Needing 232, Leicestershire advanced from five without loss overnight to a nine-wicket win by 10 minutes to three, their rapid and largely untroubled progress making the events of last Wednesday, when 20 wickets fell, appear to have belonged to another match.

Ward, as it happens, was one of only a handful of batsmen on either side who had looked remotely in control against the swinging ball during that exhibition of flawed technique. Yesterday, on a placid pitch and with nothing in the atmosphere to ease the burden on Northamptonshire's toiling bowlers, the contrast could not have been much more pronounced.

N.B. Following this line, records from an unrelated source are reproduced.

(** The position of a name in [SQUARES]. *)
Fixpoint indexOf (s : string) (table : list string) (i : Z) : option Z :=
  match table with
  | [] => None
  | t :: table' => if String.eqb s t then Some i else indexOf s table' (i + 1)
  end.

(** A [stringToSquare] that raises on a string naming no square. *)
Definition strictStringToSquare (s : string) : result square :=
  match indexOf s SQUARES 0 with
  | Some i => Ok i
  | None => Throw collaborator_error
  end.

(** A [stringToSquare] that answers 64, one past the table, on a string
    naming no square. *)
Definition lenientStringToSquare (s : string) : result square :=
  match indexOf s SQUARES 0 with
  | Some i => Ok i
  | None => Ok 64
  end.

(** Stand-ins for the two heuristics the repository does not define. *)
Definition constPositioning (_ : Chess) (_ : square) (_ : bool)
    : result float := Ok 1%float.

Definition constOpenFiles (_ : Chess) (_ : square) (_ : bool)
    : result float := Ok 2%float.

(** The side to move has a king on the board: the snapshot invariant that
    the king search of [evaluateKingSafety] relies on. *)
Definition isKingOf (isWhite : bool) (cell : squ) : bool :=
  match cell with
  | Some (_, ps, c) =>
      pieceSymbol_eqb ps KING
      && ((color_eqb c WHITE && isWhite) || (color_eqb c BLACK && negb isWhite))
  | None => false
  end.

Definition kingOnBoard (game : Chess) : bool :=
  existsb (existsb (isKingOf (color_eqb (turn game) WHITE))) (board game).

(** The squares 0..63. *)
Definition allSquares : list square := map Z.of_nat (seq 0 64).

Definition isCorner (sq : square) : bool :=
  ((getRank sq =? 0) || (getRank sq =? 7))
  && ((getFile sq =? 0) || (getFile sq =? 7)).

Definition isEdge (sq : square) : bool :=
  (getRank sq =? 0) || (getRank sq =? 7)
  || (getFile sq =? 0) || (getFile sq =? 7).

(** A neighbour of [sq] in the sense of the specification: on the board, one
    step away in rank and file, and not [sq] itself. *)
Definition isNeighbour (sq n : square) : bool :=
  (0 <=? n) && (n <=? 63)
  && (Z.abs (getRank n - getRank sq) <=? 1)
  && (Z.abs (getFile n - getFile sq) <=? 1)
  && negb (n =? sq).

(** No square occurs twice in [l]. *)
Fixpoint distinctSquares (l : list square) : bool :=
  match l with
  | [] => true
  | x :: l' => negb (existsb (Z.eqb x) l') && distinctSquares l'
  end.

(** The condition the specification counts in the exposed-king heuristic:
    [sq] holds a piece that is not of [currentColor], or [opponentSide]
    attacks [sq]. *)
Definition isExposed (game : Chess) (currentColor opponentSide : color)
    (sq : square) : bool :=
  match pieceOnSquare game sq with
  | Some (_, c) => negb (color_eqb c currentColor)
  | None => false
  end
  || isAttacked game sq opponentSide.

(** No cell of the board holds a white pawn. *)
Definition noWhitePawn (game : Chess) : bool :=
  forallb
    (forallb (fun cell : squ =>
                match cell with
                | Some (_, PAWN, WHITE) => false
                | _ => true
                end))
    (board game).

(** The squares recorded in the occupied cells of a row, and of a board. *)
Definition rowSquares (row : list squ) : list square :=
  flat_map (fun cell : squ =>
              match cell with
              | Some (s, _, _) => [s]
              | None => []
              end)
           row.

Definition cellSquares (rows : list (list squ)) : list square :=
  flat_map rowSquares rows.

(** The numbers of [l] increase strictly. *)
Fixpoint increasing (l : list Z) : bool :=
  match l with
  | [] => true
  | x :: l' =>
      match l' with
      | [] => true
      | y :: _ => (x <? y) && increasing l'
      end
  end.

(** The exception a computation ended with, if any. *)
Definition raised {A : Type} (r : result A) : option exn :=
  match r with
  | Ok _ => None
  | Throw e => Some e
  end.

(** The order in which [evaluateKingSafety] calls the heuristics. *)
Definition heuristicOrder : list heuristic :=
  [ PawnShield; ExposedKing; EnemyAttacks;
    KingPositioning; KingMobility; OpenFiles ].

Section Outcomes.

Variable squareToString : square -> string.
Variable stringToSquare : string -> result square.
Variable evaluatePositioning : Chess -> square -> bool -> result float.
Variable evaluateOpenFiles : Chess -> square -> bool -> result float.

(** What the heuristic [h] raises on [game], [kingPos] and [isWhite]. *)
Definition heuristicRaises (game : Chess) (kingPos : square) (isWhite : bool)
    (h : heuristic) : option exn :=
  match h with
  | PawnShield =>
      raised (evaluatePawnShield squareToString stringToSquare
                                 game kingPos isWhite)
  | ExposedKing => raised (evaluateExposedKing game kingPos isWhite)
  | EnemyAttacks => raised (evaluateEnemyAttacks game kingPos isWhite)
  | KingPositioning => raised (evaluatePositioning game kingPos isWhite)
  | KingMobility => raised (evaluateKingMobility squareToString game kingPos)
  | OpenFiles => raised (evaluateOpenFiles game kingPos isWhite)
  end.

End Outcomes.

(** A neighbour square whose attackers make [evaluateEnemyAttacks] read an
    empty optional: the square is attacked, its list of attackers starts
    with a piece and holds an empty entry further on. *)
Definition emptyAttacker (game : Chess) (opponentSide : color)
    (sq : square) : Prop :=
  noAttackers (getAttackingPieces game opponentSide sq) = false
  /\ isAttacked game sq opponentSide = true
  /\ In None (getAttackingPieces game opponentSide sq).

(** * Properties *)

(** ** Square geometry *)

Lemma createSquare_in_range (rank file : Z) :
  0 <= rank <= 7 -> 0 <= file <= 7 ->
  createSquare rank file = Some (rank * 8 + file).
Proof.
  intros Hr Hf. unfold createSquare.
  replace (0 <=? rank) with true by (symmetry; apply Z.leb_le; lia).
  replace (rank <? 8) with true by (symmetry; apply Z.ltb_lt; lia).
  replace (0 <=? file) with true by (symmetry; apply Z.leb_le; lia).
  replace (file <? 8) with true by (symmetry; apply Z.ltb_lt; lia).
  reflexivity.
Qed.

Lemma createSquare_out_of_range (rank file : Z) :
  rank < 0 \/ 7 < rank \/ file < 0 \/ 7 < file ->
  createSquare rank file = None.
Proof.
  intros H. unfold createSquare.
  destruct (Z.leb_spec 0 rank); simpl; [ | reflexivity ].
  destruct (Z.ltb_spec rank 8); simpl; [ | reflexivity ].
  destruct (Z.leb_spec 0 file); simpl; [ | reflexivity ].
  destruct (Z.ltb_spec file 8); simpl; [ | reflexivity ].
  lia.
Qed.

Lemma in_range_dec (rank file : Z) :
  (0 <= rank <= 7 /\ 0 <= file <= 7)
  \/ (rank < 0 \/ 7 < rank \/ file < 0 \/ 7 < file).
Proof. lia. Qed.

(** C7: for all integers [rank] and [file], [createSquare] fails (returns the
    empty optional, the specification's InvalidSquare) exactly when [rank] or
    [file] lies outside 0..7, and otherwise returns the square of index
    [rank * 8 + file]: no square comes out of an out-of-range input, and no
    failure out of an in-range one. *)
Theorem createSquare_fails_iff_out_of_range :
  forall rank file : Z,
    (createSquare rank file = None
     <-> (rank < 0 \/ 7 < rank \/ file < 0 \/ 7 < file))
    /\ (createSquare rank file = Some (rank * 8 + file)
        <-> (0 <= rank <= 7 /\ 0 <= file <= 7))
    /\ (forall sq, createSquare rank file = Some sq -> sq = rank * 8 + file).
Proof.
  intros rank file.
  destruct (in_range_dec rank file) as [[Hr Hf] | Hout].
  - rewrite (createSquare_in_range rank file Hr Hf).
    repeat split; try discriminate; try lia; try congruence.
  - rewrite (createSquare_out_of_range rank file Hout).
    repeat split; try discriminate; try lia; auto.
Qed.

Lemma getRank_getFile_bounds (sq : square) :
  0 <= sq <= 63 ->
  0 <= getRank sq <= 7 /\ 0 <= getFile sq <= 7
  /\ getRank sq * 8 + getFile sq = sq.
Proof.
  intros H. unfold getRank, getFile.
  rewrite Z.quot_div_nonneg, Z.rem_mod_nonneg by lia.
  pose proof (Z.div_mod sq 8 ltac:(lia)).
  pose proof (Z.mod_pos_bound sq 8 ltac:(lia)).
  lia.
Qed.

Lemma getRank_getFile_of_index (rank file : Z) :
  0 <= rank <= 7 -> 0 <= file <= 7 ->
  getRank (rank * 8 + file) = rank /\ getFile (rank * 8 + file) = file.
Proof.
  intros Hr Hf. unfold getRank, getFile.
  rewrite Z.quot_div_nonneg, Z.rem_mod_nonneg by lia.
  split.
  - symmetry. apply (Z.div_unique_pos _ _ rank file); lia.
  - symmetry. apply (Z.mod_unique_pos _ _ rank file); lia.
Qed.

(** C10: decomposition into rank and file and square construction are
    inverse to each other: a square of index 0..63 is rebuilt from its rank
    and file, and the square built from a rank and a file in 0..7 has that
    rank and that file. *)
Theorem createSquare_getRank_getFile_inverse :
  (forall sq : square,
      0 <= sq <= 63 ->
      createSquare (getRank sq) (getFile sq) = Some sq)
  /\ (forall rank file : Z,
         0 <= rank <= 7 -> 0 <= file <= 7 ->
         exists sq : square,
           createSquare rank file = Some sq
           /\ getRank sq = rank /\ getFile sq = file).
Proof.
  split.
  - intros sq H.
    destruct (getRank_getFile_bounds sq H) as (Hr & Hf & Heq).
    rewrite (createSquare_in_range _ _ Hr Hf). now rewrite Heq.
  - intros rank file Hr Hf. exists (rank * 8 + file).
    split; [ now apply createSquare_in_range | ].
    now apply getRank_getFile_of_index.
Qed.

Hitting 28 fours to go with a six pulled over the trees into Milligan Road off Lesroy Weekes, the 33-year-old right-hander reproduced all the destructive qualities that were once his hallmark as a Kent batsman and took away any hopes Northamptonshire might have nurtured of leapfrogging Leicestershire at the bottom of the First Division.

Unflustered by a couple of escapes ­ he was dropped at square leg at 30 and slip at 50 ­ he reached 102 off 127 balls as Leicestershire, wary of the threat of storms, rattled along at more than a run a minute but still had another gear, scoring the next 58 off just 45 deliveries, with 46 in boundaries. A further half-chance to square leg hardly detracted from the awesome quality on display.

In fact, Ward's tally for the season now stands at 436 runs in six visits to the crease, translating to an average of 87.2. After the misery of the last few seasons, culminating in a meagre 110 runs from 10 innings in his first year at Grace Road and banishment to the second XI until 30 May, he is an unrecognisable player.

"It just proves what people say about batting being 90 per cent in the head," Ward said. "I'm doing nothing different from before technically but I'm now feeling good and seeing the ball well. Scoring a century and ninety-odd against Somerset two weeks ago made me feel I was back where I wanted to be."

Iain Sutcliffe, caught at slip to a careless stroke off the back foot, was probably disappointed not to see the job through himself, but with Ward in charge the outcome was never in doubt.